**Saved data entries:**
-----
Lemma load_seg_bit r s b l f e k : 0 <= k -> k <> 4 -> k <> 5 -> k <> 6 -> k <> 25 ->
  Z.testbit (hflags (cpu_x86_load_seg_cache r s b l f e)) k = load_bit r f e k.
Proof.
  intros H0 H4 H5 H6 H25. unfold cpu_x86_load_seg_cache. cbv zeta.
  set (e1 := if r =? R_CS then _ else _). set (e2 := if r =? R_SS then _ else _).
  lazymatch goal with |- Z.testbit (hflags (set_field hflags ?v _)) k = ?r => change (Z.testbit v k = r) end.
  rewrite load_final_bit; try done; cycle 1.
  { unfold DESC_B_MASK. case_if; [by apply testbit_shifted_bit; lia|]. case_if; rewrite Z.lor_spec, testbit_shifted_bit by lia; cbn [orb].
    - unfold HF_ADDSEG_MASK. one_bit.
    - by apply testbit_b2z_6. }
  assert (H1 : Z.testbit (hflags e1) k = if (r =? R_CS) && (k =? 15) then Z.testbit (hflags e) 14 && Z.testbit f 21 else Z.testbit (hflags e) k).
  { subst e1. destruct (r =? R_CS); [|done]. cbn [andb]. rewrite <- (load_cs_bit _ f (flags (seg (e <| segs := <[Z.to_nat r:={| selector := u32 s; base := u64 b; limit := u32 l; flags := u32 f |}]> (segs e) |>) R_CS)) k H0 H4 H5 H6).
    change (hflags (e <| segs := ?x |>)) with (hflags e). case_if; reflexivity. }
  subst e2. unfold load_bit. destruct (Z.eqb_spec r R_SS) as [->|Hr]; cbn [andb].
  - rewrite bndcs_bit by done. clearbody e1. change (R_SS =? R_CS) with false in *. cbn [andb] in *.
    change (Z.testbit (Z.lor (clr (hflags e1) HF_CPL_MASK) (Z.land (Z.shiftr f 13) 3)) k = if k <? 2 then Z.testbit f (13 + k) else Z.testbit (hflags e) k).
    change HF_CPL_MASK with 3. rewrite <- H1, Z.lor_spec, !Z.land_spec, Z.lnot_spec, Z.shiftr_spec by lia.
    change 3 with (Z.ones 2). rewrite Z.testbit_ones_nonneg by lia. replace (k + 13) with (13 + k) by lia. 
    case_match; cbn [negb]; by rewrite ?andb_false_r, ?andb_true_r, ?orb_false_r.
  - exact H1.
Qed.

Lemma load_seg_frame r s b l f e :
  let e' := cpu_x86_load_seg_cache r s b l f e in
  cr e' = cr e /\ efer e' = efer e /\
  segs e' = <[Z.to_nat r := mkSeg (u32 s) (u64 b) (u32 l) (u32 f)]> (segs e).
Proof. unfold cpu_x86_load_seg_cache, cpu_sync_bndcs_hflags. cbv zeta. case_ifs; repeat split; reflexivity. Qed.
-----
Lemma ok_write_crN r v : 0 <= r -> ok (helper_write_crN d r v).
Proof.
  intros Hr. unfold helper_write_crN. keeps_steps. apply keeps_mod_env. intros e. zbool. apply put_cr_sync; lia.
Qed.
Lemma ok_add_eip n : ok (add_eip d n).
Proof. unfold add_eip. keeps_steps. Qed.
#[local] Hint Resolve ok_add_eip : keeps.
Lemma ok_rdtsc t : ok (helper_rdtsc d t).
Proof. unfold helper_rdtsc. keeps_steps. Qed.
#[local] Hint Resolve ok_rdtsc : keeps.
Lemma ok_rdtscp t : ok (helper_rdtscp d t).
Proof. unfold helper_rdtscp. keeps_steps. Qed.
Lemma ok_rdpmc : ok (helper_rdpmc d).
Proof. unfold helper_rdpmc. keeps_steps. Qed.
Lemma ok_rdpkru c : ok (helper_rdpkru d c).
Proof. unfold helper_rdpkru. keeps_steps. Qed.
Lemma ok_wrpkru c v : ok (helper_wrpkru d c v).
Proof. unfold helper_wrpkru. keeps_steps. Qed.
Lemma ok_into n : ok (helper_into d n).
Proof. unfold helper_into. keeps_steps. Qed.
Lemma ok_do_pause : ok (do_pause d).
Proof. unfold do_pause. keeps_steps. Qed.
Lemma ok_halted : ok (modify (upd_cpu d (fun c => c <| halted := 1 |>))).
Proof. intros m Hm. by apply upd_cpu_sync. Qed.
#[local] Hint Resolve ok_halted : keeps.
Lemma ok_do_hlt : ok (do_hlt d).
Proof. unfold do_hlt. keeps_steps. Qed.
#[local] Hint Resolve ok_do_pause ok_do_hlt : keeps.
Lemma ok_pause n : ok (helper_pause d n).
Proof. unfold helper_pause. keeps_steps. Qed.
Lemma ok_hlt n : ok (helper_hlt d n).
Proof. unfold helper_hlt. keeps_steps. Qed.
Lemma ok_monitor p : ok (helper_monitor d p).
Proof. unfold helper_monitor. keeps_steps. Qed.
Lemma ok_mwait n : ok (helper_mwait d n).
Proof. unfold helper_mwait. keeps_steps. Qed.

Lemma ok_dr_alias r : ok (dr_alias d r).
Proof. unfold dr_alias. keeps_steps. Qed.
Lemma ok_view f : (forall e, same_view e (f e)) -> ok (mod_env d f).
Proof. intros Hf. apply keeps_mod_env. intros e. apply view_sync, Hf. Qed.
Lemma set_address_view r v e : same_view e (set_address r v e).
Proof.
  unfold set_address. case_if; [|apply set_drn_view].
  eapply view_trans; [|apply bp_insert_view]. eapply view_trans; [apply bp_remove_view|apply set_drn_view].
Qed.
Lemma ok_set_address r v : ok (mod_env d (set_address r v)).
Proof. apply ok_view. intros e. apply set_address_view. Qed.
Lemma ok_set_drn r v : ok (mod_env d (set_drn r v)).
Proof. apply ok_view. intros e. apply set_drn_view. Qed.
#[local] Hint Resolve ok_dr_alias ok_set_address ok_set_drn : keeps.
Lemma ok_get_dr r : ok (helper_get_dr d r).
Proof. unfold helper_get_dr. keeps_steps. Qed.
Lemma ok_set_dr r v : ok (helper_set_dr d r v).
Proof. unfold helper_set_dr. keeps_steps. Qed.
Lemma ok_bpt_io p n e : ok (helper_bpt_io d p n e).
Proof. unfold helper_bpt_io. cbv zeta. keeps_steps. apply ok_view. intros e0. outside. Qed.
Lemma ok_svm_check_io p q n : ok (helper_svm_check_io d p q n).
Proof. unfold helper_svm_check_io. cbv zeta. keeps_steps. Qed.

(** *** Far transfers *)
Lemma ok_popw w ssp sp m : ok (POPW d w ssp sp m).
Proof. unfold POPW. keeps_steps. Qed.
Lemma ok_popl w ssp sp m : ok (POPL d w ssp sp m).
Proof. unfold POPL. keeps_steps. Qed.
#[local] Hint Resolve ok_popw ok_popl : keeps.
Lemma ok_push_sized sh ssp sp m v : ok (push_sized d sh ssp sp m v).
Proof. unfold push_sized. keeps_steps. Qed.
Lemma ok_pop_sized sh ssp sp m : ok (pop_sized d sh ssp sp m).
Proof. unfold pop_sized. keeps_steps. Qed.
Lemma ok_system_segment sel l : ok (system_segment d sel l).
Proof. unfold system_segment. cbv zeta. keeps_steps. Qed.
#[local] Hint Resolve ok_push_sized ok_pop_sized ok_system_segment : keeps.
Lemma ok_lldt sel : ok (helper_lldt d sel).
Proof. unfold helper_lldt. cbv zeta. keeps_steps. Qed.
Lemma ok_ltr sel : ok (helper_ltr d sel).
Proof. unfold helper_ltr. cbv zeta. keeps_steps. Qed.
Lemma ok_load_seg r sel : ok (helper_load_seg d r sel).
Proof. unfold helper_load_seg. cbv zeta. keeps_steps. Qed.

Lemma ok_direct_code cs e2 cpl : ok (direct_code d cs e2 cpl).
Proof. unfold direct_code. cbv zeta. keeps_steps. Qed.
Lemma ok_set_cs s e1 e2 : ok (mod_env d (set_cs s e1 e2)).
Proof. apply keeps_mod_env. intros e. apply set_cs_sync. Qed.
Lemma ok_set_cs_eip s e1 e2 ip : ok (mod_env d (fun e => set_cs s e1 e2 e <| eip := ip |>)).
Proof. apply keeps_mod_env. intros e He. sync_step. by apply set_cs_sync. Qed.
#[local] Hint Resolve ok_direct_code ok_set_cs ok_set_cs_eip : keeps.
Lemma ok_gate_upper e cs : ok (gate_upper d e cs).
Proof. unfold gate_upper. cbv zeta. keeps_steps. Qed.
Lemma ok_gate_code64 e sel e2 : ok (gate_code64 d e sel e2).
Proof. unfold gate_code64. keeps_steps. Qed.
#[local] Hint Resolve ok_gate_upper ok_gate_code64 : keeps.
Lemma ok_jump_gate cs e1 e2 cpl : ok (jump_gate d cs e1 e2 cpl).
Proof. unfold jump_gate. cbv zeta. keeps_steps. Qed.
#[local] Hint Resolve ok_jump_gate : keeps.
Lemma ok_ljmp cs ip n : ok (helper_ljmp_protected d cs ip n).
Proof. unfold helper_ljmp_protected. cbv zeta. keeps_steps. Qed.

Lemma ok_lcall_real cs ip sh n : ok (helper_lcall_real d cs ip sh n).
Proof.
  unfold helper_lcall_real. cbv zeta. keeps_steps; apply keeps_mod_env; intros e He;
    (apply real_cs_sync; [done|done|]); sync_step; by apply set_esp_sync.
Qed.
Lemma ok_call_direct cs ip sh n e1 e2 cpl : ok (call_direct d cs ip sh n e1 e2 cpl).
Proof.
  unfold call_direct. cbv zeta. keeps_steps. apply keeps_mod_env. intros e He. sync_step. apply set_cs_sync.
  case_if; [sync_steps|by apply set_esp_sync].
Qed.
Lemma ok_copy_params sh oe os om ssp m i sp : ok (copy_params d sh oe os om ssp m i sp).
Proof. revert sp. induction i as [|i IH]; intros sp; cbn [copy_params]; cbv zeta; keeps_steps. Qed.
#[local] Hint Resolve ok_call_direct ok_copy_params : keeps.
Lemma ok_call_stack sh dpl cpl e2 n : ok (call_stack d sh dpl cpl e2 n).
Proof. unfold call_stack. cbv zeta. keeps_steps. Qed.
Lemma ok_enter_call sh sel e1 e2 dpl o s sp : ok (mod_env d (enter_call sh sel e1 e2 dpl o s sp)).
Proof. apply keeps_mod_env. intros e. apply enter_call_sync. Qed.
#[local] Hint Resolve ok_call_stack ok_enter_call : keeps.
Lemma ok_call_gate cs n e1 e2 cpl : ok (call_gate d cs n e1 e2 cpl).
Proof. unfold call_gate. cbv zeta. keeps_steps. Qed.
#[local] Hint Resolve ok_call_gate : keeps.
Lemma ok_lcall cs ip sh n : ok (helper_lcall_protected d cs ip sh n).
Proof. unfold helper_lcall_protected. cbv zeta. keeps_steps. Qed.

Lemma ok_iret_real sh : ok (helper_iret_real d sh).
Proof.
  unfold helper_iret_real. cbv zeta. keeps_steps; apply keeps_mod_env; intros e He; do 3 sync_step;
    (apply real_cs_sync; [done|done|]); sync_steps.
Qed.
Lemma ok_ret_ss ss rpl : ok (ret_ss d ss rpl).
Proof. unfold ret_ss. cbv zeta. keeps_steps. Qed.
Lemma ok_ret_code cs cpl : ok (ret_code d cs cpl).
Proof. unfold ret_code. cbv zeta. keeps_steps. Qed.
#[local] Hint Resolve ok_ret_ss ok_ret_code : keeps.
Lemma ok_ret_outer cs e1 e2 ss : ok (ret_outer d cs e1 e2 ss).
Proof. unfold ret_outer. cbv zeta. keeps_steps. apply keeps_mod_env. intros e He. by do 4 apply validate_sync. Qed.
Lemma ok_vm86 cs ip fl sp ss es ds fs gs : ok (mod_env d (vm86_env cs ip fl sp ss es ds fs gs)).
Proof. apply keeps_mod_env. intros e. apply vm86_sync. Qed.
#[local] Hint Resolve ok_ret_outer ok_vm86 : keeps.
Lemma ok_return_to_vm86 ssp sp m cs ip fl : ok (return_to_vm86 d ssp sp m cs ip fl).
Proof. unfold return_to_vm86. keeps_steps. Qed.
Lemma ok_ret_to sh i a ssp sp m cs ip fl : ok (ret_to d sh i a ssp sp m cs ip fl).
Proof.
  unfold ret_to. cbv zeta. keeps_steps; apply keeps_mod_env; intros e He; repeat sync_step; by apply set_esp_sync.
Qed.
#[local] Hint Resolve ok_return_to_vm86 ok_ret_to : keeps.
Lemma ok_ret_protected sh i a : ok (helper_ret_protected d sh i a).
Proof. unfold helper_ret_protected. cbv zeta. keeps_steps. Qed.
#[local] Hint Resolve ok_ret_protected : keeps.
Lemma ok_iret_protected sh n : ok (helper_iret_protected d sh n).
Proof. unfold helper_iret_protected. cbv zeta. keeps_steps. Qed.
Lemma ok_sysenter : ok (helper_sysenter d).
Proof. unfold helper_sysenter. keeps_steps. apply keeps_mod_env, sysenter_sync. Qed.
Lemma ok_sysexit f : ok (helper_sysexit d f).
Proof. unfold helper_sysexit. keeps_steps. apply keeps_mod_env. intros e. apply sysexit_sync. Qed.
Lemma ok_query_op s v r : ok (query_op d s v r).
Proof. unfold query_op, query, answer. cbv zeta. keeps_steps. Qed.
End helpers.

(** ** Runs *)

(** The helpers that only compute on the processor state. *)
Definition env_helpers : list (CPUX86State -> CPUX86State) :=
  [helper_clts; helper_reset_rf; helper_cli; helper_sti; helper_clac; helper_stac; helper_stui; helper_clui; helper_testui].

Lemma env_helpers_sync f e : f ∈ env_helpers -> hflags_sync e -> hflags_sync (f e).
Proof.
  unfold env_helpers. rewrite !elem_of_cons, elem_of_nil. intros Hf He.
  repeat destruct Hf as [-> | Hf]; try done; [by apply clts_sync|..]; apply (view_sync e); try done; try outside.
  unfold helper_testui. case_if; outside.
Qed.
-----
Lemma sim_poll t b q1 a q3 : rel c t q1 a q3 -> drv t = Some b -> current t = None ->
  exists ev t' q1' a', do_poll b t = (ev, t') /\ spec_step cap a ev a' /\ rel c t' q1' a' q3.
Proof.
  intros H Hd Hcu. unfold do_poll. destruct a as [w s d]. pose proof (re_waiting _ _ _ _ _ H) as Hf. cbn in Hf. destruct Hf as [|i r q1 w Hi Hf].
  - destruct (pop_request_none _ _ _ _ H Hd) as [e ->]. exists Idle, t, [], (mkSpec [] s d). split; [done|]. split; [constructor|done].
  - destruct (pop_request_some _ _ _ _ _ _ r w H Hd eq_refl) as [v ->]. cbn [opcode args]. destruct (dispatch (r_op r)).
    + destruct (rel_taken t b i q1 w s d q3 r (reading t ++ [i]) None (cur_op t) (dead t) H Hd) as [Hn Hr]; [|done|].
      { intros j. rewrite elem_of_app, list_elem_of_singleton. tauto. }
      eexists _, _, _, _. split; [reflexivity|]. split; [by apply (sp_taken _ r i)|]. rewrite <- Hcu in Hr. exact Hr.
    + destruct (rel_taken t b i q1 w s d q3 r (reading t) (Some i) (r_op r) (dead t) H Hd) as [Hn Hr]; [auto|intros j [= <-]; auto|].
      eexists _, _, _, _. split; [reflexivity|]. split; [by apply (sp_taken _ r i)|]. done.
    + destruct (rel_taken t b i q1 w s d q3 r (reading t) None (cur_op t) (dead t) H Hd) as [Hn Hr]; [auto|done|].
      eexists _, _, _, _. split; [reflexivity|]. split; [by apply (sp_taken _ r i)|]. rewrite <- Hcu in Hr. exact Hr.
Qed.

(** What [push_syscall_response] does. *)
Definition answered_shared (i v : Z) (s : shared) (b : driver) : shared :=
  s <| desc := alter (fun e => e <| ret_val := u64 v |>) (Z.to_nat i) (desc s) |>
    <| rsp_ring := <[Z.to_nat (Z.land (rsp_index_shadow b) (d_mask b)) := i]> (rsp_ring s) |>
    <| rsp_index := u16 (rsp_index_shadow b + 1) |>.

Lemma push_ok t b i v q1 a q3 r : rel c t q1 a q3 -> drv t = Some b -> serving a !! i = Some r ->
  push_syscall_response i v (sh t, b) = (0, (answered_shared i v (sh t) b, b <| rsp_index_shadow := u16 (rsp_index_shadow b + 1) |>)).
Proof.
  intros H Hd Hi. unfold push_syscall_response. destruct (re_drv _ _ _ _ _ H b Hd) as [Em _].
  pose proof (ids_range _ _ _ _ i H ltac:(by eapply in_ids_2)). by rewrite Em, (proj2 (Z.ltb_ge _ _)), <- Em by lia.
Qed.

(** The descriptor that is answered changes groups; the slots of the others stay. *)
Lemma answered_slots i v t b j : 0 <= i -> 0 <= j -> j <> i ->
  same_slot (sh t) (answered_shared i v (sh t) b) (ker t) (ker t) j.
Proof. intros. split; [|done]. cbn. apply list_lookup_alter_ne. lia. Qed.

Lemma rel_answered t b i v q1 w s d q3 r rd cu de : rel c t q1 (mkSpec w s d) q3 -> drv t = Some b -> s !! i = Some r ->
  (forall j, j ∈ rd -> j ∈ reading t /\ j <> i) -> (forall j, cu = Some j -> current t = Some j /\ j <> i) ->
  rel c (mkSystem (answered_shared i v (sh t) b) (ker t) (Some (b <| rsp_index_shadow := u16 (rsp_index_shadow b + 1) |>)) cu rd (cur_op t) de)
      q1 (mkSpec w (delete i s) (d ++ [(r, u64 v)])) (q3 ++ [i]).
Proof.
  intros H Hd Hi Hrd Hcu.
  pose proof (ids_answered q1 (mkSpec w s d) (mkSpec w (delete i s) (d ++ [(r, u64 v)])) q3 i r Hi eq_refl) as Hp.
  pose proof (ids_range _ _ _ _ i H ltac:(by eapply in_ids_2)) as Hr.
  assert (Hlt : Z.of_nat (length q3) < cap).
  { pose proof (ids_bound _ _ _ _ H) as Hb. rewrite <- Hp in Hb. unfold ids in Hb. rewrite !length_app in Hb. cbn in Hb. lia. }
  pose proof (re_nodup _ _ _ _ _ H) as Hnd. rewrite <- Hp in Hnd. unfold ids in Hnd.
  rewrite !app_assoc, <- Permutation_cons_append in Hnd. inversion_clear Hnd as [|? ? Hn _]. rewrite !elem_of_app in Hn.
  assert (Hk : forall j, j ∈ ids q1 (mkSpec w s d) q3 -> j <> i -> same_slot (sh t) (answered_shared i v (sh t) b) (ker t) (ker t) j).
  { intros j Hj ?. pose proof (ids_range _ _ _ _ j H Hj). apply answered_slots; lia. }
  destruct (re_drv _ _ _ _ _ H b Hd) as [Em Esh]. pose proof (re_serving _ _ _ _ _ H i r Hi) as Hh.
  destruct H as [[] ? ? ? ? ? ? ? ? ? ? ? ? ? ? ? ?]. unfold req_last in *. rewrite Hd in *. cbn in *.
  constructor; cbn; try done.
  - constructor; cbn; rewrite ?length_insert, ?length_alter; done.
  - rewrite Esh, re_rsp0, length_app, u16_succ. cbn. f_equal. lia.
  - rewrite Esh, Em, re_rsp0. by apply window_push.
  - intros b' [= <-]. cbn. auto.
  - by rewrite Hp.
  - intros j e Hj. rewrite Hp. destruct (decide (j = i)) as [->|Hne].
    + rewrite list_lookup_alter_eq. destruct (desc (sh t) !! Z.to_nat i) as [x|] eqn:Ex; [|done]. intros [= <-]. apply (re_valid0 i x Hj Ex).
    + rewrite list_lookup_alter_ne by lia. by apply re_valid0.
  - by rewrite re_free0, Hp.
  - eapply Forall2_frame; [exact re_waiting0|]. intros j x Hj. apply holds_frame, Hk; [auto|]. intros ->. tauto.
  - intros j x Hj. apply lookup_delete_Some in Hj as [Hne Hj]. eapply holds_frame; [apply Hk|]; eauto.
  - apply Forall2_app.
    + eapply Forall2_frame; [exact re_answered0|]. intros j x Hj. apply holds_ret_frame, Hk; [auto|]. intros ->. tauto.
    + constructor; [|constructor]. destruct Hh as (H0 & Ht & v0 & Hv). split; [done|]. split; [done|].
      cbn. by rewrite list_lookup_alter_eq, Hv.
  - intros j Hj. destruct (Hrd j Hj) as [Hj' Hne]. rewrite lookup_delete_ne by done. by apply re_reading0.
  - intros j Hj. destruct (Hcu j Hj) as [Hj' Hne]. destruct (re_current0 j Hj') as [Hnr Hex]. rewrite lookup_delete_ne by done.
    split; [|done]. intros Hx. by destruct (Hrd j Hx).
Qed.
-----
**Directions for this task:**
Using the records above, restate word for word the lines from the one with "Lemma ok_popw w" through the one with "Lemma ok_push_sized sh", both included.

**Task solution:**
Lemma ok_popw w ssp sp m : ok (POPW d w ssp sp m).
Proof. unfold POPW. keeps_steps. Qed.
Lemma ok_popl w ssp sp m : ok (POPL d w ssp sp m).
Proof. unfold POPL. keeps_steps. Qed.
#[local] Hint Resolve ok_popw ok_popl : keeps.
Lemma ok_push_sized sh ssp sp m v : ok (push_sized d sh ssp sp m v).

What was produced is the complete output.